Mother Mother
Song:- 1990
Mother Mother
love me love me
love me love me
I need your love
(repeat)
why don't you like me?
why do you hate me?
why do you hit me?
Mother Mother
where is your love?
where is the safety I think of?
when I hear -
Mother Mother !!
Mother Mother
are you mine?
why don't you love me?
why do you hate me?
why do you hit me?
Mother Mother
How can I live without love?
I hide in the dark
I build walls in my mind
For I can't believe
Mother Mother
You don't love me.
I have posted this for others that are facing suicidal questions.

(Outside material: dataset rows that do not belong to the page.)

Lemma load_le_range bs : Forall is_byte bs -> 0 <= load_le bs < 2 ^ (8 * Z.of_nat (length bs)).
Proof.
  induction 1 as [|b bs Hb Hbs IH]; cbn [load_le length]; [done|]. unfold is_byte in Hb.
  replace (8 * Z.of_nat (S (length bs))) with (8 + 8 * Z.of_nat (length bs)) by lia.
  rewrite Z.pow_add_r by lia. lia.
Qed.
Lemma load_le_app bs cs : load_le (bs ++ cs) = load_le bs + 2 ^ (8 * Z.of_nat (length bs)) * load_le cs.
Proof.
  induction bs as [|b bs IH]; cbn [load_le length app]; [change (2 ^ (8 * Z.of_nat 0)) with 1; lia|].
  rewrite IH. replace (8 * Z.of_nat (S (length bs))) with (8 + 8 * Z.of_nat (length bs)) by lia.
  rewrite Z.pow_add_r by lia. lia.
Qed.
Lemma load_store_le n x : load_le (store_le n x) = wrap (8 * Z.of_nat n) x.
Proof.
  revert x. induction n as [|n IH]; intros x; cbn [store_le load_le].
  { unfold wrap. by rewrite Z.mod_1_r. }
  rewrite IH. unfold wrap.
  replace (8 * Z.of_nat (S n)) with (8 + 8 * Z.of_nat n) by lia. rewrite Z.pow_add_r by lia.
  pose proof (Z.pow_pos_nonneg 2 (8 * Z.of_nat n)).
  rewrite Z.rem_mul_r by lia. done.
Qed.
Lemma store_load_le bs : Forall is_byte bs -> store_le (length bs) (load_le bs) = bs.
Proof.
  induction 1 as [|b bs Hb Hbs IH]; cbn [load_le length store_le]; [done|]. unfold is_byte in Hb.
  replace (b + 2 ^ 8 * load_le bs) with (load_le bs * 2 ^ 8 + b) by lia.
  rewrite Z.div_add_l, (Z.div_small b), Z.add_0_r, IH by lia. f_equal.
  rewrite Z.add_comm, Z_mod_plus_full. by apply Z.mod_small.
Qed.
Lemma store_le_bytes n x : length (store_le n x) = n /\ Forall is_byte (store_le n x).
Proof.
  revert x. induction n as [|n IH]; intros x; cbn; [by split|].
  destruct (IH (x / 2 ^ 8)). split; [lia|]. constructor; [|done].
  pose proof (Z.mod_pos_bound x (2 ^ 8)). unfold is_byte. lia.
Qed.

(** A swap of the width of two [n]-byte halves, from the swap of the halves. *)
Lemma swap_halves n (sw : Z -> Z) lo hi :
  (0 < n)%nat -> word n lo -> word n hi ->
  sw (load_le lo) = load_le (rev lo) -> sw (load_le hi) = load_le (rev hi) ->
  let w := 8 * Z.of_nat n in let t := load_le (lo ++ hi) in
  Z.lor (sw (wrap w (Z.shiftr t w))) (wrap (2 * w) (Z.shiftl (sw (wrap w t)) w))
  = load_le (rev (lo ++ hi)).
Proof.
  intros Hn [Hlo Blo] [Hhi Bhi] Slo Shi w t. unfold t. rewrite load_le_app, Hlo. fold w.
  pose proof (load_le_range _ Blo) as Rlo. pose proof (load_le_range _ Bhi) as Rhi.
  rewrite Hlo in Rlo. rewrite Hhi in Rhi. fold w in Rlo, Rhi.
  destruct (halves w (load_le hi) (load_le lo)) as [-> ->]; [lia..|].
  rewrite Slo, Shi.
  pose proof (List.Forall_rev Blo) as Blo'. pose proof (List.Forall_rev Bhi) as Bhi'.
  pose proof (load_le_range _ Blo') as Rlo'. pose proof (load_le_range _ Bhi') as Rhi'.
  rewrite length_rev, Hlo in Rlo'. rewrite length_rev, Hhi in Rhi'. fold w in Rlo', Rhi'.
  pose proof (Z.pow_pos_nonneg 2 w).
  rewrite wrap_small.
  - rewrite lor_shiftl_add by lia. rewrite rev_app_distr, load_le_app, length_rev, Hhi. done.
  - rewrite Z.shiftl_mul_pow2 by lia. replace (2 * w) with (w + w) by lia.
    rewrite Z.pow_add_r by lia. nia.
Qed.

Lemma swap8 bs : word 1 bs -> load_le bs = load_le (rev bs).
Proof. intros [Hl _]. by destruct bs as [|b [|]]. Qed.

Lemma word_split n m bs : word (n + m) bs -> exists lo hi, bs = lo ++ hi /\ word n lo /\ word m hi.
Proof.
  intros [Hl Hb]. exists (take n bs), (drop n bs). rewrite take_drop. split; [done|].
  rewrite <- (take_drop n bs) in Hb. apply Forall_app in Hb as [??].
  split; (split; [|done]); rewrite ?length_take, ?length_drop; lia.
Qed.

Lemma swap16_rev bs : word 2 bs -> Swap.swap16 (load_le bs) = load_le (rev bs).
Proof.
  intros [Hl Hb]. destruct bs as [|b0 [|b1 [|]]]; try done. inversion_clear Hb as [|?? H0 H1].
  inversion_clear H1. cbn. rewrite !Z.mul_0_r, !Z.add_0_r. by apply swap16_bytes.
Qed.
Lemma swap32_rev bs : word 4 bs -> Swap.swap32 (load_le bs) = load_le (rev bs).
Proof.
  intros (lo&hi&->&Hlo&Hhi)%(word_split 2 2). unfold Swap.swap32.
  apply (swap_halves 2 Swap.swap16); auto using swap16_rev with lia.
Qed.
Lemma swap64_rev bs : word 8 bs -> Swap.swap64 (load_le bs) = load_le (rev bs).
Proof.
  intros (lo&hi&->&Hlo&Hhi)%(word_split 4 4). unfold Swap.swap64.
  apply (swap_halves 4 Swap.swap32); auto using swap32_rev with lia.
Qed.

(** The macros on any machine: the big-endian bytes of the wrapped argument. *)
Definition be_bytes (n : nat) (x : Z) : bytes := rev (store_le n x).
Definition be_value (bs : bytes) : Z := load_le (rev bs).
(** The reasons of an error response, [xixibase.h] lines 31-46. *)
Inductive xixi_reason :=
  | XIXI_REASON_SUCCESS | XIXI_REASON_NOT_FOUND | XIXI_REASON_EXISTS | XIXI_REASON_TOO_LARGE
  | XIXI_REASON_INVALID_PARAMETER | XIXI_REASON_INVALID_OPERATION | XIXI_REASON_MISMATCH
  | XIXI_REASON_AUTH_ERROR | XIXI_REASON_UNKNOWN_COMMAND | XIXI_REASON_OUT_OF_MEMORY
  | XIXI_REASON_WATCH_NOT_FOUND | XIXI_REASON_IO_ERROR | XIXI_REASON_MOVED_PERMANENTLY.
#[export] Instance xixi_reason_eq : EqDecision xixi_reason.
Proof. solve_decision. Defined.
Definition reason_code (r : xixi_reason) : Z :=
  match r with
  | XIXI_REASON_SUCCESS => 0 | XIXI_REASON_NOT_FOUND => 1 | XIXI_REASON_EXISTS => 2
  | XIXI_REASON_TOO_LARGE => 3 | XIXI_REASON_INVALID_PARAMETER => 4
  | XIXI_REASON_INVALID_OPERATION => 5 | XIXI_REASON_MISMATCH => 6
  | XIXI_REASON_AUTH_ERROR => 7 | XIXI_REASON_UNKNOWN_COMMAND => 8
  | XIXI_REASON_OUT_OF_MEMORY => 9 | XIXI_REASON_WATCH_NOT_FOUND => 12
  | XIXI_REASON_IO_ERROR => 13 | XIXI_REASON_MOVED_PERMANENTLY => 20
  end.

(** ** Reading at an offset of the buffer *)
Notation "b +> n" := (drop n%nat b) (at level 49, n at level 9, only parsing).
Definition rd8 (little : bool) (buf : bytes) : Z := DECODE_UINT8 little (take 1 buf).
Definition rd16 (little : bool) (buf : bytes) : Z := DECODE_UINT16 little (take 2 buf).
Definition rd32 (little : bool) (buf : bytes) : Z := DECODE_UINT32 little (take 4 buf).
Definition rd64 (little : bool) (buf : bytes) : Z := DECODE_UINT64 little (take 8 buf).

(** [XIXI_Pdu_Header], lines 65-83. *)
Module Header.
Definition encode (little : bool) (choice : Z) : bytes := ENCODE_UINT16 little choice.
Definition decode (little : bool) (buf : bytes) : Z := rd16 little buf.
Definition category (choice : Z) : Z := u8 (Z.shiftr choice 8).
Definition command (choice : Z) : Z := u8 choice.
End Header.

(** ** The bodies of the requests *)

(** [XIXI_Get_Req_Pdu], lines 68-84. *)
Module Get_Req.
Record pdu := mk { group_id : Z; watch_id : Z; key_length : Z }.
Definition get_fixed_body_size : Z := 10.
Definition decode_fixed (little : bool) (buf : bytes) : pdu :=
  mk (rd32 little buf)
    (rd32 little (buf +> 4))
    (rd16 little (buf +> 8)).
(** The wire format the decoder reads, for a client on any machine. *)
Definition encode (p : pdu) : bytes :=
  be_bytes 4 (group_id p) ++ be_bytes 4 (watch_id p) ++ be_bytes 2 (key_length p).
Definition wf (p : pdu) : Prop :=
  0 <= group_id p < 2 ^ 32 /\ 0 <= watch_id p < 2 ^ 32 /\ 0 <= key_length p < 2 ^ 16.
End Get_Req.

This was a healing song written to release my own walls that I used to protect
myself from age 4 and onwards. Was reading Daisy Tyrell request for feedback. Hope it helps a little. I could fill a book on the subject of the fight for life. Will attempt to put some in words as I can.
And it is a fight - those that are willing never to surrender will live. I remember, one time - stuck in a noisy hospital wing, a friend also suicidal at same time in another city. I wrote every moment, filling a large A4 pad. On my knees, crying - I was writing " I want to live" I am willing to live. Over and over. Line after line. Page after page. Also writing to my friend -
encouraging him to fight and live. I won my fight that time -but my friend
did not. When I heard of his death - It put me right back in hospital again.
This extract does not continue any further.